3.    Melalui ceramah atau pidato ditempat terbuka, seperti ketika haji wada’ dan fathul makkah.
2. Hadist Pada Masa Sahabat
Periode sahabat berlangsung seqitar tahun 11 H sampai 40 H. Masa ini juga disebut dngan masa sahabat besar dan juga terkenal dngan sebutan “zamanut tastabbuti wal iqlali minarriwayah ( زمن التثبت والاقلال من الرواية )” yaitu masa pengokohan dan penyederhananaan riwayat, sehingga masalah penulisan hadist belum dianggap suatu hal yg mendesak untk dilaksanakn, hadist masih tetap di hafal dan upaya-upaya penulisan masih dianggap mengkhawatirkan akn mengganggu perhatian mereka terhadap penulisan al-Qur’an lantaran keterbatsan tenaga dan sarana.
Oleh karena itu, Abu Bakar sebagai kalifah pertama mengeluarkan kebijakn tidak mengizinkan sahabat menulis hadist, bahkan beliau memerintahkan untk membakar 500 hadist yg telah di catatnya.
Selanjutnya, melihat faktor kekhawatiran perhatian para sahabat terhadap program penulisan al-Qur’an terganggu, lalu niat Umar bin Khattab untk membuat program penulisan hadist di batalkan, apaalagi mayoritas Sahabat tidak sepakat dngan usaha tersebut.
Sekalipun demikian penulisan hadist tetap saja di lakukan oleh sahabat, diantaranya ialah Ibnu mas’ud, Ali bin Abi thalib, dan Aisyah, dan yg lainnya. Karakter yg menonjol darii periode ini ialah kuatnya komitmen para sahabat terhadap segala bentuk perintah Allah dngan cara memelihara ayat-ayat al-Qur’an dlam satu mushaf, sehingga setelah terkumpul barulah mereka menulis hadist.
3. Hadist Pada Masa Tabi’in
Pada masa ini tidak jauh berbeda dngan masa sebelumnya, hanya saja persoalan yg dihadapi agak berbeda, sebab pada masa ini al-Qur’an sudah terkumpul dlam satu mushaf, sedang para riwayat hadist darii kalangan sahabat sudah tersebar diberbagai daerah, apaalagi setelah pemerintahan dipegang oleh Bani Umayyah.

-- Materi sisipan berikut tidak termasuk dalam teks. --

#[warnings="-register-all"]
Inductive pyval : Type :=
| VNone
| VStr (s : string)
| VList (l : list pyval)
| VDict (d : list (string * pyval))
| VTensor (t : tensor)
| VScaler (s : scaler)
| VModule (sd : list (string * tensor)).   (* an [nn.Module], known by its [state_dict()] *)

Fixpoint chunks {A : Type} (k n : nat) (l : list A) : list (list A) :=
  match n with
  | O => []
  | S n' => take k l :: chunks k n' (drop k l)
  end.

(** [bool(v)] *)
Definition py_truthy (v : pyval) : result bool :=
  match v with
  | VNone => Ok false
  | VStr s => Ok (negb (String.eqb s EmptyString))
  | VList l => Ok (negb (Nat.eqb (length l) 0))
  | VDict d => Ok (negb (Nat.eqb (length d) 0))
  | VTensor t =>
      match data t with
      | [x] => Ok (negb (feq x zero))
      | _ => Raise RuntimeError
      end
  | VScaler _ => Ok true
  | VModule _ => Ok true
  end.

(** [len(v)] *)
Definition py_len (v : pyval) : result nat :=
  match v with
  | VStr s => Ok (String.length s)
  | VList l => Ok (length l)
  | VDict d => Ok (length d)
  | VTensor t =>
      match shape t with
      | n :: _ => Ok n
      | [] => Raise TypeError
      end
  | VNone | VScaler _ | VModule _ => Raise TypeError
  end.

Fixpoint chars (s : string) : list pyval :=
  match s with
  | EmptyString => []
  | String c s' => VStr (String c EmptyString) :: chars s'
  end.

(** The elements [for x in v] visits. *)
Definition py_iter (v : pyval) : result (list pyval) :=
  match v with
  | VStr s => Ok (chars s)
  | VList l => Ok l
  | VDict d => Ok (VStr <$> Dict.keys d)
  | VTensor t =>
      match shape t with
      | n :: rest =>
          Ok ((fun d => VTensor (mkTensor rest d)) <$> chunks (foldr Nat.mul 1 rest) n (data t))
      | [] => Raise TypeError
      end
  | VNone | VScaler _ | VModule _ => Raise TypeError
  end.

(** [v.lower()] *)
Definition py_lower (v : pyval) : result string :=
  match v with
  | VStr s => Ok (lower s)
  | _ => Raise AttributeError
  end.

(** [v.inverse_transform(x)] *)
Definition py_inverse_transform (v : pyval) (x : list (list float)) : result (list (list float)) :=
  match v with
  | VScaler s => inverse_transform s x
  | _ => Raise AttributeError
  end.

(** [a[0]] *)
Definition index0 {A : Type} (a : list A) : result A :=
  match a with
  | x :: _ => Ok x
  | [] => Raise IndexError
  end.

(** ** Process-wide state (the module's globals) *)

(** A bound model: the parameters of the network by name, and whether it
    is in inference mode. *)
Record net : Type := mkNet { params : gmap string tensor; eval_mode : bool }.

Record globals : Type := mkGlobals {
  model : option net;
  model_loaded : bool;
  output_scaler : pyval;
  target_names : pyval
}.

Definition default_target_names : pyval :=
  VList [VStr "weight"; VStr "lean"; VStr "fat"; VStr "bone"].

Definition initial_globals : globals :=
  {| model := None; model_loaded := false;
     output_scaler := VNone; target_names := default_target_names |}.

(** ** The metric classifier of [predict_metrics] *)

Record metrics : Type := mkMetrics {
  live_weight : float;
  lean_mass : float;
  fat_mass : float;
  carcass_weight : float
}.

Definition results0 : metrics :=
  {| live_weight := zero; lean_mass := zero; fat_mass := zero; carcass_weight := zero |}.

Inductive bucket : Type := LiveWeight | LeanMass | FatMass | CarcassWeight.

#[global] Instance bucket_eq_dec : EqDecision bucket.
Proof. solve_decision. Defined.

Definition get_bucket (b : bucket) (r : metrics) : float :=
  match b with
  | LiveWeight => live_weight r
  | LeanMass => lean_mass r
  | FatMass => fat_mass r
  | CarcassWeight => carcass_weight r
  end.

Definition set_bucket (b : bucket) (val : float) (r : metrics) : metrics :=
  match b with
  | LiveWeight => mkMetrics val (lean_mass r) (fat_mass r) (carcass_weight r)
  | LeanMass => mkMetrics (live_weight r) val (fat_mass r) (carcass_weight r)
  | FatMass => mkMetrics (live_weight r) (lean_mass r) val (carcass_weight r)
  | CarcassWeight => mkMetrics (live_weight r) (lean_mass r) (fat_mass r) val
  end.

(** The [if]/[elif] chain on the lowered name. *)
Definition bucket_of (name_clean : string) : option bucket :=
  if str_in "weight_kg" name_clean then Some LiveWeight
  else if str_in "lean_kg" name_clean then Some LeanMass
  else if str_in "fat_kg" name_clean then Some FatMass
  else if str_in "carcass" name_clean then Some CarcassWeight
  else None.

(** The body of the loop over [enumerate(target_names)]. *)
Definition loop_body (predictions : list float) (results : metrics)
    (i : nat) (name : pyval) : result metrics :=
  if (i <? length predictions)%nat then
    let val := max0 (nth i predictions zero) in
    name_clean ← py_lower name;
    mret (match bucket_of name_clean with
          | Some b => set_bucket b val results
          | None => results
          end)
  else mret results.

Fixpoint classify_loop (predictions : list float) (names : list pyval)
    (i : nat) (results : metrics) : result metrics :=
  match names with
  | [] => mret results
  | name :: rest =>
      results' ← loop_body predictions results i name;
      classify_loop predictions rest (S i) results'
  end.

Definition metric_classifier (target_names : pyval) (predictions : list float) : result metrics :=
  names ← py_iter target_names;
  classify_loop predictions names 0 results0.

(** The output rescaler of [predict_metrics]: the prediction row and the
    records it logs. *)
Definition rescale (output_scaler : pyval) (raw_numpy : list (list float))
    : log * result (list float) :=
  match py_truthy output_scaler with
  | Raise e => ([], Raise e)
  | Ok true =>
      match py_inverse_transform output_scaler raw_numpy ≫= index0 with
      | Ok predictions => ([], Ok predictions)
      | Raise e => ([(ERROR, "Scaler failed")], index0 raw_numpy)
      end
  | Ok false => ([], index0 raw_numpy)
  end.

(** [predict_metrics], given the array [raw_numpy] the forward pass
    produced. *)
Definition predict_metrics (g : globals) (raw_numpy : list (list float))
    : log * result metrics :=
  match rescale (output_scaler g) raw_numpy with
  | (l, Raise e) => (l, Raise e)
  | (l, Ok predictions) =>
      (l ++ [(INFO, "Raw Model Predictions")],
       metric_classifier (target_names g) predictions)
  end.

(** ** Status and carcass composition *)

Definition determine_status (weight : float) : string :=
  if flt weight (of_Z 40) then "Underweight"
  else if flt weight (of_Z 45) then "Low"
  else if flt weight (of_Z 55) then "Healthy"
  else if flt weight (of_Z 65) then "Good"
  else "Excellent".

(** A number of the report: the degenerate branch of the composition
    yields the integer 0, the other one floats. *)
Inductive pynum : Type :=
| PInt (n : Z)
| PFloat (x : float).

Record composition : Type := mkComposition {
  lean_pct : pynum;
  fat_pct : pynum;
  other_pct : pynum
}.

(** Step 4 of [predict_weight_endpoint]. *)
Definition carcass_details (m : metrics) : composition :=
  let carcass_weight := carcass_weight m in
  if fgt carcass_weight (of_Z 0) then
    let lean_pct := fmul (fdiv (lean_mass m) carcass_weight) (of_Z 100) in
    let fat_pct := fmul (fdiv (fat_mass m) carcass_weight) (of_Z 100) in
    let total_mass := fadd (lean_mass m) (fat_mass m) in
    let other_pct :=
      if fgt total_mass carcass_weight then zero
      else fsub (of_Z 100) (fadd lean_pct fat_pct) in
    mkComposition (PFloat lean_pct) (PFloat fat_pct) (PFloat other_pct)
  else mkComposition (PInt 0) (PInt 0) (PInt 0).

(** ** The key remapper of [load_model] *)

(** One iteration of the loop over [state_dict.items()]. *)
Definition remap_step {V : Type} (new_state_dict : list (string * V))
    (item : string * V) : list (string * V) :=
  let '(key, value) := item in
  if startswith key "cnn." then
    let new_key := replace_empty key "cnn." in
    Dict.set new_state_dict new_key value
  else if negb (startswith key "tab_mlp") && negb (startswith key "final_head") then
    Dict.set new_state_dict key value
  else new_state_dict.

Definition remap {V : Type} (state_dict : list (string * V)) : list (string * V) :=
  foldl remap_step [] state_dict.

(** ** The checkpoint loader of [load_model] *)

(** [a or b] *)
Definition py_or (a b : pyval) : result pyval :=
  t ← py_truthy a; mret (if t : bool then a else b).

(** [d.get(k)], with [None] for an absent key *)
Definition py_get (d : list (string * pyval)) (k : string) : pyval :=
  default VNone (Dict.get d k).

(** [v.state_dict()] *)
Definition py_state_dict (v : pyval) : result pyval :=
  match v with
  | VModule sd => Ok (VDict (prod_map id VTensor <$> sd))
  | _ => Raise AttributeError
  end.

(** [v.items()] *)
Definition py_items (v : pyval) : result (list (string * pyval)) :=
  match v with
  | VDict d => Ok d
  | _ => Raise AttributeError
  end.

(** Step 3 of [load_model]: where the parameter mapping is taken from. *)
Definition locate_state_dict (checkpoint : pyval) : result pyval :=
  match checkpoint with
  | VDict d =>
      first ← py_or (py_get d "state_dict") (py_get d "model_state_dict");
      py_or first checkpoint
  | _ => py_state_dict checkpoint
  end.

(** ** A state monad for the globals and the logger *)

Definition M (A : Type) : Type := globals * log -> globals * log * result A.

#[global] Instance M_ret : MRet M := fun _ a s => (s, Ok a).
#[global] Instance M_bind : MBind M :=
  fun _ _ f m s =>
    match m s with
    | (s', Ok a) => f a s'
    | (s', Raise e) => (s', Raise e)
    end.

Definition lift {A : Type} (r : result A) : M A := fun s => (s, r).
Definition gets {A : Type} (f : globals -> A) : M A := fun s => (s, Ok (f s.1)).
Definition modify (f : globals -> globals) : M unit := fun s => ((f s.1, s.2), Ok tt).
Definition logger (lv : level) (msg : string) : M unit :=
  fun s => ((s.1, s.2 ++ [(lv, msg)]), Ok tt).
Definition skip : M unit := mret tt.

(** [try: body except Exception as e: handler(e)]: what [body] did to the
    state before it raised stays done. *)
Definition try_except {A : Type} (body : M A) (handler : exn -> M A) : M A :=
  fun s =>
    match body s with
    | (s', Ok a) => (s', Ok a)
    | (s', Raise e) => handler e s'
    end.

Definition set_model (m : option net) : M unit :=
  modify (fun g => mkGlobals m (model_loaded g) (output_scaler g) (target_names g)).
Definition set_model_loaded (b : bool) : M unit :=
  modify (fun g => mkGlobals (model g) b (output_scaler g) (target_names g)).
Definition set_output_scaler (v : pyval) : M unit :=
  modify (fun g => mkGlobals (model g) (model_loaded g) v (target_names g)).
Definition set_target_names (v : pyval) : M unit :=
  modify (fun g => mkGlobals (model g) (model_loaded g) (output_scaler g) v).

(** ** The library calls of [load_model] *)

(** What [load_state_dict] gives back when it does not raise. *)
Record incompatible_keys : Type := mkKeys {
  missing_keys : list string;
  unexpected_keys : list string
}.

Record env : Type := mkEnv {
  (** [os.path.exists(MODEL_PATH)] *)
  path_exists : bool;
  (** [torch.load(MODEL_PATH, ...)] *)
  torch_load : result pyval;
  (** the parameters of [models.resnet18(weights=None)] *)
  resnet18 : gmap string tensor;
  (** the initial weight and bias data of [nn.Linear(in_features, out_features)] *)
  linear_data : nat -> nat -> list float * list float;
  (** [module.load_state_dict(state_dict, strict=False)]: the parameters
      afterwards (the module is updated in place, also when the call
      raises) and the outcome *)
  load_state_dict :
    gmap string tensor -> list (string * pyval) ->
    gmap string tensor * result incompatible_keys
}.

(** [model.fc.in_features] of ResNet-18 *)
Definition fc_in_features : nat := 512.

(** [model.fc = nn.Linear(in_features, out_features)] *)
Definition replace_fc (E : env) (in_features out_features : nat) (m : net) : net :=
  let '(w, b) := linear_data E in_features out_features in
  mkNet (<["fc.bias" := mkTensor [out_features] b]>
           (<["fc.weight" := mkTensor [out_features; in_features] w]> (params m)))
        (eval_mode m).

(** An attribute or method of the global [model], which is [None] until
    a load has built one. *)
Definition the_model : M net :=
  m ← gets model;
  match m with
  | Some n => mret n
  | None => lift (Raise AttributeError)
  end.

(** Step 6 of [load_model]: bind the cleaned weights; an exception of the
    binding is logged and goes no further. *)
Definition bind_weights (E : env) (new_state_dict : list (string * pyval)) : M unit :=
  try_except
    (m ← the_model;
     let '(params', outcome) := load_state_dict E (params m) new_state_dict in
     set_model (Some (mkNet params' (eval_mode m)));;
     _ ← lift outcome;
     logger INFO "ResNet weights extracted and loaded successfully")
    (fun e => logger ERROR "Weight loading error").
(** C2, as amended. In double arithmetic [_calc_weights] does one of three
    things. It raises [OverflowError] when a squared error [(a - b) ** 2]
    of one of the three predictors overflows. It raises
    [ZeroDivisionError] when the three RMSEs are all infinite, the three
    inverses and their sum being zero then. In every other case it returns
    three weights that are finite, not negative, and add up to 1 within
    [1e-9]; this covers empty inputs and NaN among the values, an RMSE
    that is NaN or below [1e-6] being replaced by [1e-6]. *)
Theorem calc_weights_normalised
    (y_true base_pred ridge_pred knn_pred : list Double.double) :
  let out := Double._calc_weights y_true base_pred ridge_pred knn_pred in
  (out = Double.Raise Double.OverflowError
   /\ exists pred, In pred [base_pred; ridge_pred; knn_pred]
        /\ Double.squares (combine y_true pred) = Double.Raise Double.OverflowError)
  \/ (exists rb rr rk,
        Double._rmse y_true base_pred = Double.Done rb
        /\ Double._rmse y_true ridge_pred = Double.Done rr
        /\ Double._rmse y_true knn_pred = Double.Done rk
        /\ ((out = Double.Raise Double.ZeroDivisionError
             /\ Double.floor_rmse rb = Double.Inf false
             /\ Double.floor_rmse rr = Double.Inf false
             /\ Double.floor_rmse rk = Double.Inf false)
            \/ (~ (Double.floor_rmse rb = Double.Inf false
                   /\ Double.floor_rmse rr = Double.Inf false
                   /\ Double.floor_rmse rk = Double.Inf false)
                /\ exists w0 w1 w2,
                     out = Double.Done {| Double.baseline := Double.D w0;
                                          Double.ridge := Double.D w1;
                                          Double.knn := Double.D w2 |}
                     /\ 0 <= w0 /\ 0 <= w1 /\ 0 <= w2
                     /\ Qabs (w0 + w1 + w2 - 1) <= 1 # 1000000000))).
Proof.
  cbv zeta. unfold Double._calc_weights.
  destruct (rmse_outcome y_true base_pred) as [[E Esq] | (rb & Eb & Hb)].
  { left. rewrite E. cbn [Double.bind]. split; [reflexivity|].
    exists base_pred. split; [left; reflexivity | exact Esq]. }
  destruct (rmse_outcome y_true ridge_pred) as [[E Esq] | (rr & Er & Hr)].
  { left. rewrite Eb, E. cbn [Double.bind]. split; [reflexivity|].
    exists ridge_pred. split; [right; left; reflexivity | exact Esq]. }
  destruct (rmse_outcome y_true knn_pred) as [[E Esq] | (rk & Ek & Hk)].
  { left. rewrite Eb, Er, E. cbn [Double.bind]. split; [reflexivity|].
    exists knn_pred. split; [right; right; left; reflexivity | exact Esq]. }
  right. exists rb, rr, rk.
  split; [exact Eb|]. split; [exact Er|]. split; [exact Ek|].
  rewrite Eb, Er, Ek. cbn [Double.bind].
  destruct (@inverse_cases rb Hb) as (v0 & E0 & B0 & G0 & C0).
  destruct (@inverse_cases rr Hr) as (v1 & E1 & B1 & G1 & C1).
  destruct (@inverse_cases rk Hk) as (v2 & E2 & B2 & G2 & C2).
  rewrite E0, E1, E2. cbn [Double.bind].
  assert (Hdec : (v0 = 0 /\ v1 = 0 /\ v2 = 0
                  /\ Double.floor_rmse rb = Double.Inf false
                  /\ Double.floor_rmse rr = Double.Inf false
                  /\ Double.floor_rmse rk = Double.Inf false)
                 \/ (0 < v0 + v1 + v2
                     /\ ~ (Double.floor_rmse rb = Double.Inf false
                           /\ Double.floor_rmse rr = Double.Inf false
                           /\ Double.floor_rmse rk = Double.Inf false))).
  { destruct C0 as [[F0 Z0] | [F0 P0]].
    - destruct C1 as [[F1 Z1] | [F1 P1]].
      + destruct C2 as [[F2 Z2] | [F2 P2]].
        * left. repeat split; assumption.
        * right. split; [lra | intros (_ & _ & F); contradiction].
      + right. split; [lra | intros (_ & F & _); contradiction].
    - right. split; [lra | intros (F & _); contradiction]. }
  destruct Hdec as [(-> & -> & -> & F0 & F1 & F2) | [HV Hnot]].
  - left. rewrite no_weights_of_zero_inverses. cbn [Double.bind].
    split; [reflexivity|]. split; [exact F0|]. split; [exact F1 | exact F2].
  - right. split; [exact Hnot|].
    destruct (@weights_of_inverses v0 v1 v2 B0 B1 B2 G0 G1 G2 HV)
      as (T & w0 & w1 & w2 & ET & W0 & W1 & W2 & P0 & P1 & P2 & Hsum).
    exists w0, w1, w2. rewrite ET, W0, W1, W2. cbn [Double.bind].
    split; [reflexivity|]. split; [exact P0|]. split; [exact P1|].
    split; [exact P2 | exact Hsum].
Qed.
(* ===================================================================== *)
(** ** Wire adapters                                                      *)
(* ===================================================================== *)

Definition to_tuple_xyz (s : Shape5D) : list Z := [x_ s; y_ s; z_ s].

(** The dictionary that [info_dict] hands to [flask.jsonify]. *)
Definition info_document (expected_predictions_shape tile_shape : Shape5D) : json :=
  JObj [("@type", JStr "neuroglancer_multiscale_volume");
        ("type", JStr "image");
        ("data_type", JStr "uint8");
        ("num_channels", JInt (c_ expected_predictions_shape));
        ("scales",
         JList [JObj [("key", JStr "data");
                      ("size", JList (map JInt (to_tuple_xyz expected_predictions_shape)));
                      ("resolution", JList [JInt 1; JInt 1; JInt 1]);
                      ("voxel_offset", JList [JInt 0; JInt 0; JInt 0]);
                      ("chunk_sizes", JList [JList (map JInt (to_tuple_xyz tile_shape))]);
                      ("encoding", JStr "raw")]])].

(** [int(text)] on ASCII text: surrounding whitespace is ignored, a sign
    may lead, and single underscores may separate digits. (The interpreter
    is taken to set no limit on the number of digits.) *)
Definition is_space (ch : ascii) : bool :=
  let n := nat_of_ascii ch in (n =? 32)%nat || ((9 <=? n)%nat && (n <=? 13)%nat).

Definition is_digit (ch : ascii) : bool :=
  let n := nat_of_ascii ch in (48 <=? n)%nat && (n <=? 57)%nat.

Fixpoint lstrip (l : list ascii) : list ascii :=
  match l with
  | ch :: l' => if is_space ch then lstrip l' else l
  | [] => []
  end.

Kemudian ketika pemerintahan dipegang oleh ‘Umar bin Abdul ‘Aziz terbentuklah Lembaga Kodifikasi Hadist secara resmi.Yg melatarbelakngi Khalifah Umar bin Abdul ‘Aziz untk mengumpulkan dan mengkodifikasi hadist pada waktu itu antara lain:
1. Banyak penghafal hadist yg meninggal dunia, baik karena sudah lanjut usia, ataupun gugur sebagai pahlawan perang.
2. al-Qur’an sudah berkembang begitu luas dlam masyarakat dan telah dikumpulkan menjadai mushaf, karenanya tidak perlu dikhawatirkan lagi hadist bercampur dngan al-Qur’an.
3. Islam telah mulai melebarkan syi’arnya melampaui jazirah Arab, mka hadist sangat diperlukan sebagai penjelas al-Qur’an.
Oleh karena itu, mka masa ini dikenal dngan sebutan masa pembukuan (‘ashr al-tadawin / عصر التدوين ) sehingga pada abada 2 H ini, tersusunlah qitab-qitab koleksi hadist.
Diantara tokoh-tokoh tabi’in yg termashur dlam bidang riwayat antara lain Sa’id, Az-Zuhry, ‘Umar ibn Abdul Aziz dan Yazid ibn Habib.
4. Hadist Pada Abada Ke- 3
Masa ini dikenal dngan sebutan “masa penyaringan pensyarahan hadist”, terutama pada masa pemerintahan Dinasti Abbasiyya, mulai darii khalifah Al-Ma’mum sampai Muqtadair (201-300 H). Pensyarahan dan penyaringan hadist dilakukan karena masa sebelumnya belum berhasil melakukan pemisahan beberapaa hadist dha’if dngan hadist shahih, bahkan terkesan hadist maudlu’ bercampur dngan hadist shahih.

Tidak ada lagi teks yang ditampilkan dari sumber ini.